Allergen-specific modulation of cytokine synthesis patterns and IgE responses in vivo with chemically modified allergen.

Abstract

Hypersensitivity and IgE synthesis are highly dependent on the balance in which production of IL-4 and IFN-gamma is induced. An immunologic approach that alters the dominant pattern of cytokine synthesis and antibody production that is elicited after exposure to native allergen is described. High M(r), glutaraldehyde-polymerized OVA administered (i.p.) before or after immunization with unmodified OVA induces > or = 95% inhibition of specific IgE synthesis concomitant with 300- to 800-fold increases in IgG2a production in C57BL/6 mice.
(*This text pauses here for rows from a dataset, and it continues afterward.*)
(** *** _AttrNameOps: attr('*').has_name.{contains|equals|...} *)

Definition AttrNameOps__lname (self : _AttrNameOps) (var : string) : string :=
  if AttrNameOps_ci self then "lower-case(local-name(" ++ var ++ "))"
  else "local-name(" ++ var ++ ")".

Definition AttrNameOps_contains (self : _AttrNameOps) : _SetBuilder :=
  mkSetBuilder (fun substr =>
    let x := AttrNameOps__lname self "$a" in
    let needle := if AttrNameOps_ci self then lower substr else substr in
    "some $a in @* satisfies contains(" ++ x ++ ", " ++ quote needle ++ ")").

Definition AttrNameOps_equals (self : _AttrNameOps) : _SetBuilder :=
  mkSetBuilder (fun name =>
    let x := AttrNameOps__lname self "$a" in
    let target := if AttrNameOps_ci self then lower name else name in
    "some $a in @* satisfies " ++ x ++ " = " ++ quote target).

Definition AttrNameOps_any_of (self : _AttrNameOps) (names : list string) : Pred :=
  any_of (AttrNameOps_equals self) names.

Definition AttrNameOps_all_of (self : _AttrNameOps) (names : list string) : Pred :=
  match names with
  | [] => mkPred "true()"
  | _ =>
      let seq := _seq_literal_strs
                   (map (fun n => if AttrNameOps_ci self then lower n else n) names) in
      let x := if AttrNameOps_ci self then "lower-case(local-name($a))"
               else "local-name($a)" in
      mkPred ("every $n in " ++ seq ++ " satisfies some $a in @* satisfies "
              ++ x ++ " = $n")
  end.

Definition AttrNameOps_none_of (self : _AttrNameOps) (names : list string) : Pred :=
  match names with
  | [] => mkPred "true()"
  | _ => Pred_neg (AttrNameOps_any_of self names)
  end.

Definition AttrNameOps_startswith (self : _AttrNameOps) : _SetBuilder :=
  mkSetBuilder (fun prefix =>
    let x := AttrNameOps__lname self "$a" in
    "some $a in @* satisfies starts-with(" ++ x ++ ", "
    ++ quote (if AttrNameOps_ci self then lower prefix else prefix) ++ ")").

Definition AttrNameOps_endswith (self : _AttrNameOps) : _SetBuilder :=
  mkSetBuilder (fun suffix =>
    let x := AttrNameOps__lname self "$a" in
    "some $a in @* satisfies ends-with(" ++ x ++ ", "
    ++ quote (if AttrNameOps_ci self then lower suffix else suffix) ++ ")").

Definition AttrNameOps_matches (self : _AttrNameOps) (flags : string) : _SetBuilder :=
  let fl := if truthy flags then ", " ++ quote flags else EmptyString in
  mkSetBuilder (fun pattern =>
    let lhs := if AttrNameOps_ci self then "lower-case(local-name($a))"
               else "local-name($a)" in
    "some $a in @* satisfies matches(" ++ lhs ++ ", " ++ quote pattern ++ fl ++ ")").

(** *** _AttrOps: Pred.attr(name, ci=...).op.set_op(...) *)

Definition AttrOps_contains (self : _AttrOps) : _SetBuilder :=
  let base := if AttrOps_ci self then "lower-case(@" ++ AttrOps_name self ++ ")"
              else "@" ++ AttrOps_name self in
  mkSetBuilder (fun tok =>
    let needle := if AttrOps_ci self then lower tok else tok in
    "contains(" ++ base ++ ", " ++ quote needle ++ ")").

Definition AttrOps_contains_tokens (self : _AttrOps) : _SetBuilder :=
  let src := "concat(' ', normalize-space(@" ++ AttrOps_name self ++ "), ' ')" in
  let flags := if AttrOps_ci self then ", 'i'" else EmptyString in
  mkSetBuilder (fun tok =>
    let pat := "\s" ++ re_escape_xsd tok ++ "\s" in
    "matches(" ++ src ++ ", " ++ quote pat ++ flags ++ ")").

Definition AttrOps_none_of (self : _AttrOps) (tokens : list string) : Pred :=
  none_of (AttrOps_contains_tokens self) tokens.

Definition AttrOps_startswith (self : _AttrOps) : _SetBuilder :=
  let left := if AttrOps_ci self then "lower-case(@" ++ AttrOps_name self ++ ")"
              else "@" ++ AttrOps_name self in
  mkSetBuilder (fun prefix =>
    let right := quote (if AttrOps_ci self then lower prefix else prefix) in
    "starts-with(" ++ left ++ ", " ++ right ++ ")").

Definition AttrOps_endswith (self : _AttrOps) : _SetBuilder :=
  let left := if AttrOps_ci self then "lower-case(@" ++ AttrOps_name self ++ ")"
              else "@" ++ AttrOps_name self in
  mkSetBuilder (fun suffix =>
    let right := quote (if AttrOps_ci self then lower suffix else suffix) in
    "ends-with(" ++ left ++ ", " ++ right ++ ")").

(** Attribute NAME matching across the element's attributes.
    Only meaningful if the name is the wildcard. *)
Definition AttrOps_has_name (self : _AttrOps) : result _AttrNameOps :=
  if negb (String.eqb (AttrOps_name self) "*")
  then Raise (ValueError "attr(name).has_name is only meaningful for attr('*')")
  else Return (mkAttrNameOps (AttrOps_ci self)).

Definition AttrOps_matches (self : _AttrOps) (flags : string) : _SetBuilder :=
  let fl := if truthy flags then ", " ++ quote flags else EmptyString in
  mkSetBuilder (fun pattern =>
    "matches(@" ++ AttrOps_name self ++ ", " ++ quote pattern ++ fl ++ ")").

Definition AttrOps_missing (self : _AttrOps) : Pred :=
  mkPred ("not(@" ++ AttrOps_name self ++ ")").

Definition AttrOps_exists (self : _AttrOps) : Pred :=
  mkPred ("@" ++ AttrOps_name self).

Definition AttrOps_as_str (self : _AttrOps) : Ops string :=
  attr_str (AttrOps_name self) (AttrOps_ci self).

Definition AttrOps_as_num (self : _AttrOps) : Ops spec_float :=
  attr_num (AttrOps_name self).

End Builtins.

(** Static constructor [Pred.attr]. *)
Definition Pred_attr (name : string) (case_insensitive : bool) : _AttrOps :=
  mkAttrOps name case_insensitive.

(** Static constructor [Pred.attr_has_token]: exact token match in
    space-separated lists. *)
Definition Pred_attr_has_token (attr token : string) (case_insensitive : bool) : Pred :=
  let src := "concat(' ', normalize-space(@" ++ attr ++ "), ' ')" in
  let pat := "\s" ++ token ++ "\s" in
  let flags := if case_insensitive then "i" else EmptyString in
  mkPred ("matches(" ++ src ++ ", " ++ quote pat
          ++ (if truthy flags then ", " ++ quote flags else EmptyString) ++ ")").

(** *** Path / Node DSL *)

Definition Path_compile (self : Path) : string := Path_expr self.

Definition Node_compile (self : Node) : string := Node_test self.

Definition Path_neg (self : Path) : Pred :=
  mkPred ("not(" ++ Path_expr self ++ ")").

Definition Path_where (self : Path) (pred : Pred) : Path :=
  mkPath (Path_expr self ++ "[" ++ Pred_compile pred ++ "]").

Definition Path_child (self : Path) (node : Node) : Path :=
  mkPath (Path_expr self ++ "/" ++ Node_compile node).

Definition Path_desc (self : Path) (node : Node) : Path :=
  mkPath (Path_expr self ++ "//" ++ Node_compile node).

Definition Path_curr_desc (self : Path) : Path :=
  mkPath (".//" ++ Path_expr self).



Definition Path_validate (env : Engines) (self : Path) : result unit :=
  validate_xpath env (Path_expr self).

Definition Path_union (paths : list Path) : Path :=
  match paths with
  | [] => mkPath "false()"
  | _ => mkPath (join " | " (map (fun p => "(" ++ Path_compile p ++ ")") paths))
  end.

(** [Node.__or__]: union with another node test. *)
Definition Node_or (self other : Node) : Path :=
  mkPath (Node_test self ++ " | " ++ Node_test other).

Definition Node_any (self : Node) : Path :=
  mkPath ("//" ++ Node_test self).

Definition Node_root (self : Node) : Path :=
  mkPath ("/" ++ Node_test self).

Definition Node_where (self : Node) (pred : Pred) : Path :=
  Path_where (mkPath (Node_test self)) pred.

Definition Node_child (self other : Node) : Path :=
  Path_child (mkPath (Node_test self)) other.

Definition Node_desc (self other : Node) : Path :=
  Path_desc (mkPath (Node_test self)) other.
These changes result from a genetically controlled shift in the pattern of cytokine production within the allergen-specific T cell repertoire as demonstrated by i) susceptibility of the changes induced upon administration of modified allergen to in vivo treatment with anti-IFN-gamma mAb and ii) a 5- to 7-fold increase in the ratio of IFN-gamma:IL-4 synthesis after overnight culture directly ex vivo. This system should prove useful in identification of the factors which are influential in the commitment of T cells to Th1- or Th2-like patterns of cytokine synthesis. Moreover, as defective induction of IFN-gamma by allergen-specific T cells appears to play a role in elevated IgE synthesis and human allergy, this approach may have therapeutic potential.